Soon, a more insidious form of violence bleeds through the story. Linda Fairstein (Felicity Huffman), head of sex crimes in the Manhattan D.A. office, refers to the five boys in custody as “animals” incessantly, speciously claiming that they were “on a rampage.” The attitude of desperate declinism among New Yorkers in the late 1980s has been well-documented, including by Joan Didion, who presciently identified that these young men were being used as scapegoats to resolve a narrative wealthy white people had invented. Here, we see that narrative’s human toll, as Fairstein, her voice animated by the passion only available to those telling themselves a story, entreats her boss (Len Cariou), “We are not in control!

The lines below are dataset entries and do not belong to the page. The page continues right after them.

Lemma start_running e w :
  standalone = false -> starts_ok e -> healthy (proc w) ->
  healthy (proc (start_cwmpd e w)) /\ running (proc (start_cwmpd e w)) <> [].
Proof.
  intros Hsa [H1 H2] H. unfold start_cwmpd. rewrite Hsa.
  destruct (cwmpd_proc (proc w)) as [p|] eqn:E.
  - split; [done|]. destruct H as [[]|(q & _ & -> & _)]; [congruence|done].
  - assert (Hr : running (proc w) = []) by (destruct H as [[]|(q & ? & _)]; [done|congruence]).
    unfold open_cwmpd_listening_port, spawn, healthy. destruct (fw_ok e); simpl; rewrite Hr, H1, H2; simpl;
      (split; [right; by exists (next w)|done]).
Qed.

Lemma healthy_close w : healthy (proc w) -> healthy (proc (close_cwmpd_listening_port w)).
Proof. unfold close_cwmpd_listening_port. by destruct (cwmpd_proc (proc w)). Qed.

Lemma process_stops_supervised p w :
  healthy (proc w) ->
  healthy (proc (process_stops p w)) /\ (alive (proc w) -> alive (proc (process_stops p w))).
Proof.
  intros H. unfold process_stops. destruct (is_running p w) eqn:Er; [|done].
  unfold is_running in Er. destruct H as [[E1 E2]|(q & E1 & E2 & E3)]; [by rewrite E2 in Er|].
  assert (q = p) as ->.
  { rewrite E2 in Er. simpl in Er. rewrite orb_false_r in Er. symmetry. by apply Nat.eqb_eq. }
  rewrite bool_decide_eq_true_2 by done. simpl. rewrite E3. simpl. split.
  - left. split; [done|]. simpl. rewrite E2. apply without_self.
  - intros _. right. simpl. by destruct (restart_timers _).
Qed.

And we can be.”
Control of crime requires control of people. And the five boys, here, are placed in a vise, first squeezing them for false confessions and then into the mold Fairstein’s narrative demands. The second episode begins with audio of various voices describing the ills of the city, culminating in a tabloid editorial imputing motives of hatred and vengeance to people we know have no such matters on their minds. “When They See Us” has bold social goals, but it’s elegantly able to go small, as when the father of one of the teens (Michael K. Williams, a standout in a crowded cast) urges his son (Caleel Harris) to lie in order to give the police what they want, not realizing the goal is punishment above all else. Once in prison, the boys are further constrained; after, they struggle against the marks on their record keeping them from functional lives, and the darknesses etched on their memory.

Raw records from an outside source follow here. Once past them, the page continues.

(* ===== verification/ConnRequestExamples.v ===== *)
(** * ConnRequestExamples: a concrete gateway

    The theorems on the connection request address at a gateway whose data model
    accepts every transaction; an address with a colon is an IPv6 address, and
    rand() counts. *)

From Stdlib Require Import ZArith Lia Ascii.
From stdpp Require Import base list strings pretty relations.
From S2P Require Import Prelude CString ConnRequest ConnRequestFacts ConnRequestSpec ConnRequestPort ConnRequestAddress.

Module ConnRequestExamples.
Import CString ConnRequest ConnRequestFacts ConnRequestSpec ConnRequestPort ConnRequestAddress.

#[local] Instance gateway : system := {
  standalone := false;
  TR069_URL_PATH := None;
  AMXRT_PREFIX_PATH := None;
  odl_config := "/etc/amx/cwmp_plugin/cwmpd-config.odl";
  inet_pton6 a := contains ":"%char (cs a);
  accepts _ := true;
}.

Lemma gateway_accepts n : @accepts gateway n = true.
Proof. done. Qed.

Definition good : env :=
  {| start_ok := true; ctx_ok := true; fw_ok := true; sock_ok := true; conf_ok := true;
     if_items := [{| if_inet := true; if_text := Some "10.0.0.1"%string; if_hw := Some [0; 22; 33; 44; 200; 66] |}];
     rand := fun n => Z.of_nat n; open4_ok := true; open6_ok := true; first4 := None; first6 := None |}.

Definition other : env :=
  {| start_ok := false; ctx_ok := true; fw_ok := true; sock_ok := true; conf_ok := true;
     if_items := [{| if_inet := true; if_text := Some "10.0.0.2"%string; if_hw := Some [0; 22; 33; 44; 128; 1] |}];
     rand := fun n => Z.of_nat n; open4_ok := true; open6_ok := true; first4 := None; first6 := None |}.

Definition loaded : dm :=
  {| ConnRequestHost := DEFAULT_CRH; LocalIPAddress := DEFAULT_CRH; ConnRequestPort := 50805;
     ConnRequestPath := "default_path"; ConnRequestPathType := "Random"; UpdateConnRequestURL := true;
     ConnectionRequestURL := ""; ParameterKey := ""; Interface := "Device.Logical.Interface.1";
     AllowConnectionRequestFromAddress := ""; PreferredIPVersion := "IPANY";
     internal_settings := [("IPv6WaitTime"%string, 20)] |}.

Definition begin : world := cwmp_plugin_start true loaded.

(** The plugin is initialised and learns the address of the interface. *)
Definition online : list event := [DeferredInit good; Ipv4Changed (Some "10.0.0.1"%string)].

Ltac concrete := vm_compute; reflexivity.

Lemma url_follows_address_witness :
  let w := step (DeferredInit good) begin in
  let w1 := step (Ipv4Changed (Some "10.0.0.1"%string)) w in
  let w3 := run (map Dispatch [good; good; good]) (run [Ipv6Changed (Some "fd00::1"%string)] w1) in
  ConnectionRequestURL (data w3) = "http://10.0.0.1:50805/abcdefghijklmnop"%string /\
  queue w3 = [] /\ ConnectionRequestURL (data w3) = expected (data w3).
Proof.
  split; [concrete|].
  apply (ConnRequestSpec.url_follows_address (step (DeferredInit good) begin) (Ipv4Changed (Some "10.0.0.1"%string))
           [Ipv6Changed (Some "fd00::1"%string)] [good; good; good]).
  - done.
  - done.
  - repeat constructor.
  - done.
  - vm_compute. discriminate.
  - vm_compute. lia.
Defined.

Lemma process_refines_machine_witness :
  rtc dstep (proc begin) (proc (run (online ++ [Dispatch good; ProcStopped 0]) begin)).
Proof.
  apply (ConnRequestSpec.process_refines_machine true loaded (online ++ [Dispatch good; ProcStopped 0])).
  intros H. repeat (apply elem_of_cons in H as [H|H]; [done|]). by apply elem_of_nil in H.
Defined.

Lemma failed_start_is_final_witness :
  let w1 := start_cwmpd other (run online begin) in
  cwmpd_proc (proc w1) <> None /\ running (proc (run [Dispatch good; RestartTimer good 1; DeferredInit good] w1)) = [].
Proof.
  apply (ConnRequestSpec.failed_start_is_final (run online begin) other [Dispatch good; RestartTimer good 1; DeferredInit good]).
  - done.
  - done.
  - split; [done|by left].
Defined.

(** The process has ended; its restart timer is armed. *)
Lemma daemon_supervised_witness :
  let w := run (online ++ [Dispatch good; ProcStopped 0]) begin in
  running (proc w) <> [] \/
  exists ev, supervisable ev /\ (ev = DeferredInit good \/ exists id, ev = RestartTimer good id) /\
    running (proc (step ev w)) <> [].
Proof.
  apply (ConnRequestSpec.daemon_supervised loaded (online ++ [Dispatch good; ProcStopped 0]) good).
  - done.
  - done.
  - repeat constructor.
  - done.
  - concrete.
  - apply (bool_decide_unpack _). concrete.
Defined.

Lemma open_port_is_current_witness :
  let w := run (online ++ [Dispatch good; BusSet (WritePort 7547); Dispatch good; Dispatch good]) begin in
  exists s, fw (proc w) = Some s /\ fw_port s = ConnRequestPort (data w).
Proof.
  apply (ConnRequestPort.open_port_is_current true loaded
           (online ++ [Dispatch good; BusSet (WritePort 7547); Dispatch good; Dispatch good])).
  - repeat constructor.
  - done.
  - vm_compute. discriminate.
  - concrete.
  - apply (bool_decide_unpack _). concrete.
  - apply (bool_decide_unpack _). concrete.
Defined.

Lemma preferred_address_published_witness :
  let w := step (Ipv4Changed (Some "10.0.0.1"%string)) (step (DeferredInit good) begin) in
  ConnRequestHost (data w) = "10.0.0.1"%string \/
  exists id, ConnRequestHost (data (step (WaitTimer id) w)) = "10.0.0.1"%string.
Proof.
  apply (ConnRequestAddress.preferred_address_published gateway_accepts begin
           (step (Ipv4Changed (Some "10.0.0.1"%string)) (step (DeferredInit good) begin)) "10.0.0.1").
  - done.
  - done.
  - repeat constructor.
  - concrete.
Defined.

Lemma path_shape_witness :
  match new_path good "Fixed-MacBased" "10.0.0.1" with
  | None => "Fixed-MacBased"%string = "Fixed-Default"%string
  | Some p => "Fixed-MacBased"%string <> "Fixed-Default"%string /\ length (cs p) = 16%nat /\ forallb isalnum (cs p) = true
  end.
Proof. apply (ConnRequestAddress.path_shape good "Fixed-MacBased" "10.0.0.1"). done. Defined.

(** Two different hardware addresses with the same path *)
Lemma mac_path_of_four_bytes_witness :
  generate_mac_based_url_path good "10.0.0.1" = generate_mac_based_url_path other "10.0.0.2".
Proof.
  apply (ConnRequestAddress.mac_path_of_four_bytes good other "10.0.0.1" "10.0.0.2"
           [0; 22; 33; 44; 200; 66] [0; 22; 33; 44; 128; 1]).
  - concrete.
  - concrete.
  - intros i Hi. destruct i as [|[|[|[|i]]]]; [done..|lia].
  - left. vm_compute. split; discriminate.
Defined.

End ConnRequestExamples.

At times — as when depicting Fairstein’s raucous animus, or Donald Trump’s advocacy to have the five boys executed, or the violence that Korey (“Moonlight’s” Jharrel Jerome, exceptional) endures in prison — the balance here seems precarious, as though the show is so responsive to injustice that it’s becoming agitprop. The approach is proportional to the offenses suffered, but DuVernay finds other ways through. By grace of storytelling or of humanity, “When They See Us” perpetually rights itself, giving us glimpses of the incarcerated quintet, now men, glancingly reconnecting to family — as in Korey’s challenging, ever-evolving relationship with his mother (an award-worthy Niecy Nash) — and maintaining belief in their innocence.

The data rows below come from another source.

(* ===== verification/Xmpp.v ===== *)
(** * Xmpp: the Jabber identifier of XMPP connection requests
    ([src/src/dmdeviceadapter/amx/cwmp_plugin/cwmp_plugin_xmpp.c])

    [ConnReqXMPPConnection] names an instance of [Device.XMPP.Connection]; the
    plugin copies its JabberID to [ConnReqJabberID] while it is enabled.  It
    subscribes to the named instance, follows a change of the name, and clears the
    name when the instance is deleted.  [connections] are the instances of the
    other process, [inbox] their notifications on the way to the plugin, [queue]
    the change events of its own parameter. *)

From Stdlib Require Import ZArith Lia Ascii.
From stdpp Require Import base list strings pretty.
From S2P Require Import Prelude.

Module Xmpp.

(** An instance of [Device.XMPP.Connection] *)
Record connection := { Enable : bool; JabberID : option string }.

Inductive notification :=
| Updated (path : string)
| Removed (path : option string) (index : Z).

(** The event of [ConnReqXMPPConnection] *)
Record change := { from : option string; to : option string }.

(** [subs] are the subscriptions with [xmpp_connection_updated_cb], [removed_sub]
    that with [xmpp_connection_deleted_cb]. *)
Record world := {
  ConnReqXMPPConnection : string;
  ConnReqJabberID : string;
  connections : list (string * connection);
  subs : list string;
  removed_sub : bool;
  inbox : list notification;
  queue : list change;
  timer : bool;
  ntrans : nat;
}.

(** The answers of the bus during one callback *)
Record env := { get_ok : bool; subscribe_ok : bool }.

Class oracle := { accepts : nat -> bool }.

Definition CONNECTIONS : string := "Device.XMPP.Connection.".

Section Plugin.

Context {O : oracle}.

The Central Park Five were unable to escape their casting in a plot in which they didn’t belong. (Their case against the city was settled in 2014, a quarter-century after the night in the park.) And “When They See Us” corrects the record, even as it is not naive enough to believe redress was possible. At series’ end, onscreen titles inform us four of the five have left New York. One thinks, first: Who could blame them? And then: Where, apart from in a work so explicitly designed to depict them as people and not just vectors in an ongoing drama of race and justice, could they ever feel safe again?
“When They See Us.” Netflix. May 31. Four episodes (all screened for review).